[INPUT FOR THIS TASK Boundary: Start]
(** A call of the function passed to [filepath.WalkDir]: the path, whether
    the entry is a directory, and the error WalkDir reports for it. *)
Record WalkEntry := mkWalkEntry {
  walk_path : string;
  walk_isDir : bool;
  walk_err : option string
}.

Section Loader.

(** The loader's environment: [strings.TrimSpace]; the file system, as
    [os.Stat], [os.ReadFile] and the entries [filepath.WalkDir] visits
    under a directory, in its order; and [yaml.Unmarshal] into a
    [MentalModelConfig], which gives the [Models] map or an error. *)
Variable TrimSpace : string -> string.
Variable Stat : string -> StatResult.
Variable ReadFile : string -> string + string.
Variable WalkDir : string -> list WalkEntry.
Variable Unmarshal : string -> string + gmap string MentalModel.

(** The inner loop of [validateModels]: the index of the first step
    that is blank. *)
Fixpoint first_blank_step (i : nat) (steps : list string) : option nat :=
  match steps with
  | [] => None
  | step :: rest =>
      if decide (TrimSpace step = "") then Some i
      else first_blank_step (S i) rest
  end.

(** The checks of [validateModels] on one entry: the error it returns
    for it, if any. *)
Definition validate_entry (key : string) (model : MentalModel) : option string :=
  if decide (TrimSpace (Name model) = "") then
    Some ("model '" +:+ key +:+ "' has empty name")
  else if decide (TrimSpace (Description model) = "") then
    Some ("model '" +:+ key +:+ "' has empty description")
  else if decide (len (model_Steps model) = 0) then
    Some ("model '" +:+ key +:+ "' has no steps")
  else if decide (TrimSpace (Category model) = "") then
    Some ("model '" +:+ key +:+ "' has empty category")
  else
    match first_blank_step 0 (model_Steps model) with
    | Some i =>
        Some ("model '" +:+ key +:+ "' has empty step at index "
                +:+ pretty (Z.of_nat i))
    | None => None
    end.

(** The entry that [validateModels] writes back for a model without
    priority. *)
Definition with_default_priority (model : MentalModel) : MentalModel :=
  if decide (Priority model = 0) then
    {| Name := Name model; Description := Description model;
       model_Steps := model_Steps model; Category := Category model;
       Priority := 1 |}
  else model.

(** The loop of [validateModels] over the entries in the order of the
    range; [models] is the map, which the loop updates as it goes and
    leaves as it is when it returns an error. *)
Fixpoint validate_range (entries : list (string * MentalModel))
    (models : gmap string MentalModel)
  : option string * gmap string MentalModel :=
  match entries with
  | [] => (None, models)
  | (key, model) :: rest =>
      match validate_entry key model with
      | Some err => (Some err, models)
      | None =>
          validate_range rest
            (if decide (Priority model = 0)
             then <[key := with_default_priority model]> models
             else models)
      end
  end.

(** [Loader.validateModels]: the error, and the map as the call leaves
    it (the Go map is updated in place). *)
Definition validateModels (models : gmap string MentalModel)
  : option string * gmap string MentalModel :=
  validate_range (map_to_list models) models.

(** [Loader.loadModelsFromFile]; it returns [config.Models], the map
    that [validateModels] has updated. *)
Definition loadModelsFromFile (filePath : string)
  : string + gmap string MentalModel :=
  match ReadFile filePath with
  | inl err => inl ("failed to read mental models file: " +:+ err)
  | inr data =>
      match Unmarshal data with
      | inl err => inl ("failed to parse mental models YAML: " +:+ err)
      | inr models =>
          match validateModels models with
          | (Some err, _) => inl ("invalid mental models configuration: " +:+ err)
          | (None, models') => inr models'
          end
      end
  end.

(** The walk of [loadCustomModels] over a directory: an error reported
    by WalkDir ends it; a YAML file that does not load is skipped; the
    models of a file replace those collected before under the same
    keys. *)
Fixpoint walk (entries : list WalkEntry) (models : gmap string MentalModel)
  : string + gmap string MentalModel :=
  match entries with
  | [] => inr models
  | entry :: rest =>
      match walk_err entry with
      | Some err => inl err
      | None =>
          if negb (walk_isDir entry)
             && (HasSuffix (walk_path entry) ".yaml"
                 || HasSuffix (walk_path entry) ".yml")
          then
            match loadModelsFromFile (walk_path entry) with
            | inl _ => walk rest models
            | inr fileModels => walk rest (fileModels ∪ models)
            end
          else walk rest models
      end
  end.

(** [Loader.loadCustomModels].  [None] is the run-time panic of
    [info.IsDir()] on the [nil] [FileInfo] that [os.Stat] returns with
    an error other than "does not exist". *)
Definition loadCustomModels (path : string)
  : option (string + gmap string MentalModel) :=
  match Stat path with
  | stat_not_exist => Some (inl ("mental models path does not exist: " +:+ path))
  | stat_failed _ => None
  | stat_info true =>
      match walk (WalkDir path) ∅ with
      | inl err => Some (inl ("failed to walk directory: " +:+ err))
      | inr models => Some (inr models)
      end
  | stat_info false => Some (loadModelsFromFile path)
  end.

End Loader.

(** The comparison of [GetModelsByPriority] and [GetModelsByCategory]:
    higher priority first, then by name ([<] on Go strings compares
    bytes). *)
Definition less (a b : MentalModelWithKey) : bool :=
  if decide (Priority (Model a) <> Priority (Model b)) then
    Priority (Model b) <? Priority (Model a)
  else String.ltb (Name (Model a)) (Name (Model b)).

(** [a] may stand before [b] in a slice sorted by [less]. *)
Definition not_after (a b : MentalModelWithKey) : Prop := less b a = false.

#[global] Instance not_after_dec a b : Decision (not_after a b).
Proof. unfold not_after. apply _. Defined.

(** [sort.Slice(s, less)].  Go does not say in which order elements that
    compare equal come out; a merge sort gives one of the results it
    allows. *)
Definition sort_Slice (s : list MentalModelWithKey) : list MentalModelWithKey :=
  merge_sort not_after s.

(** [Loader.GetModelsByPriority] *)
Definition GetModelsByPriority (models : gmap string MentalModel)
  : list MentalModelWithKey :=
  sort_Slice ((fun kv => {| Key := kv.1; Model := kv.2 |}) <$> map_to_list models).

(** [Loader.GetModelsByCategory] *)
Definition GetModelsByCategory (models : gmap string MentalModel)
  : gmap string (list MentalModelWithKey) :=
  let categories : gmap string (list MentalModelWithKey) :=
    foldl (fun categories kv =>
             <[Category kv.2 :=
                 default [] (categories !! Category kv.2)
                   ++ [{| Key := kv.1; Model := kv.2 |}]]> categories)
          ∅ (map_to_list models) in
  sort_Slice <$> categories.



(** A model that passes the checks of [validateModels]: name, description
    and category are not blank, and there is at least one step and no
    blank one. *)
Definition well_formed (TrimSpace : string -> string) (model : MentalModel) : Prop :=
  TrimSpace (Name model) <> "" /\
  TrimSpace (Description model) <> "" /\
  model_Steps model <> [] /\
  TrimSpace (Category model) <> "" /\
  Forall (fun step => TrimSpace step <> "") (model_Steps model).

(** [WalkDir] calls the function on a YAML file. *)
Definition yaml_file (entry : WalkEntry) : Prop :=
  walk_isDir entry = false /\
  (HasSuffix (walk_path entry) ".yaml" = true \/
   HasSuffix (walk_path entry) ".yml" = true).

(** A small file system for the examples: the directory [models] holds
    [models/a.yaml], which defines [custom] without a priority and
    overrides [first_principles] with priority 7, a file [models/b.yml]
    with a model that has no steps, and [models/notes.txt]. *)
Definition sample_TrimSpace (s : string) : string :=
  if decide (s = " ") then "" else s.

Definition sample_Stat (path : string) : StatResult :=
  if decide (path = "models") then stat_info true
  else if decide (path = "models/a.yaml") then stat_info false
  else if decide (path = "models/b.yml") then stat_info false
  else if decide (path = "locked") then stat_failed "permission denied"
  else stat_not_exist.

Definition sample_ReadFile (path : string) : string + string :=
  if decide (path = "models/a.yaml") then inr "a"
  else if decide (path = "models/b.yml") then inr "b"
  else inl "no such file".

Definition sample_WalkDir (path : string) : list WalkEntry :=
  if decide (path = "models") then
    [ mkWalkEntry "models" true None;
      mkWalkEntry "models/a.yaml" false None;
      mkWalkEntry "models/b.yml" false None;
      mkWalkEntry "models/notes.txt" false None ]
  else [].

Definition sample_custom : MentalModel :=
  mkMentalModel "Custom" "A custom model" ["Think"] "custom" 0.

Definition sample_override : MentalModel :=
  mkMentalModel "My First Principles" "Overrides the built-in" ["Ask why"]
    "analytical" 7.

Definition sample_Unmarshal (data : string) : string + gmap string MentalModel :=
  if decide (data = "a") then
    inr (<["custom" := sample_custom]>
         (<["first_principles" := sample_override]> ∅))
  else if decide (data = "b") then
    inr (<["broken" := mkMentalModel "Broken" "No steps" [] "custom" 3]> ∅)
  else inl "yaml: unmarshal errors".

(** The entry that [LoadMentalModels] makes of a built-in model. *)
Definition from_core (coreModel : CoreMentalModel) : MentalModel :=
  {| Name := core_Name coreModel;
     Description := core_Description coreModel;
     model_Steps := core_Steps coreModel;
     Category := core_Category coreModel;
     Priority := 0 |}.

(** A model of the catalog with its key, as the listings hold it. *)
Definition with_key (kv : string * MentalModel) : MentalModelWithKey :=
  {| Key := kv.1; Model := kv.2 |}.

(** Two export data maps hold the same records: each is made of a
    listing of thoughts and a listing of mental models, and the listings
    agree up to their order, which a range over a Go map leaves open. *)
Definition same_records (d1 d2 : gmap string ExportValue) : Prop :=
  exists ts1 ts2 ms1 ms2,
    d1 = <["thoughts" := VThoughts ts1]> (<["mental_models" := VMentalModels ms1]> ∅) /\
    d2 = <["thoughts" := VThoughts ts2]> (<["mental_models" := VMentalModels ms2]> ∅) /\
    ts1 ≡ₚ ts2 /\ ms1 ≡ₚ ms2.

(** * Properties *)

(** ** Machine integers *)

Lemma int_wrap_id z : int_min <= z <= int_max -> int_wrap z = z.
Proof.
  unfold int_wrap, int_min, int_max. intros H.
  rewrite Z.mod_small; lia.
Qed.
[INPUT FOR THIS TASK Boundary: End]
WORK INSTRUCTIONS — Using the data above, print exactly the lines from the line that contains "match ReadFile filePath with" through the line that contains "entry :: rest =>", with both included.

EXERCISE ANSWER —
  match ReadFile filePath with
  | inl err => inl ("failed to read mental models file: " +:+ err)
  | inr data =>
      match Unmarshal data with
      | inl err => inl ("failed to parse mental models YAML: " +:+ err)
      | inr models =>
          match validateModels models with
          | (Some err, _) => inl ("invalid mental models configuration: " +:+ err)
          | (None, models') => inr models'
          end
      end
  end.

(** The walk of [loadCustomModels] over a directory: an error reported
    by WalkDir ends it; a YAML file that does not load is skipped; the
    models of a file replace those collected before under the same
    keys. *)
Fixpoint walk (entries : list WalkEntry) (models : gmap string MentalModel)
  : string + gmap string MentalModel :=
  match entries with
  | [] => inr models
  | entry :: rest =>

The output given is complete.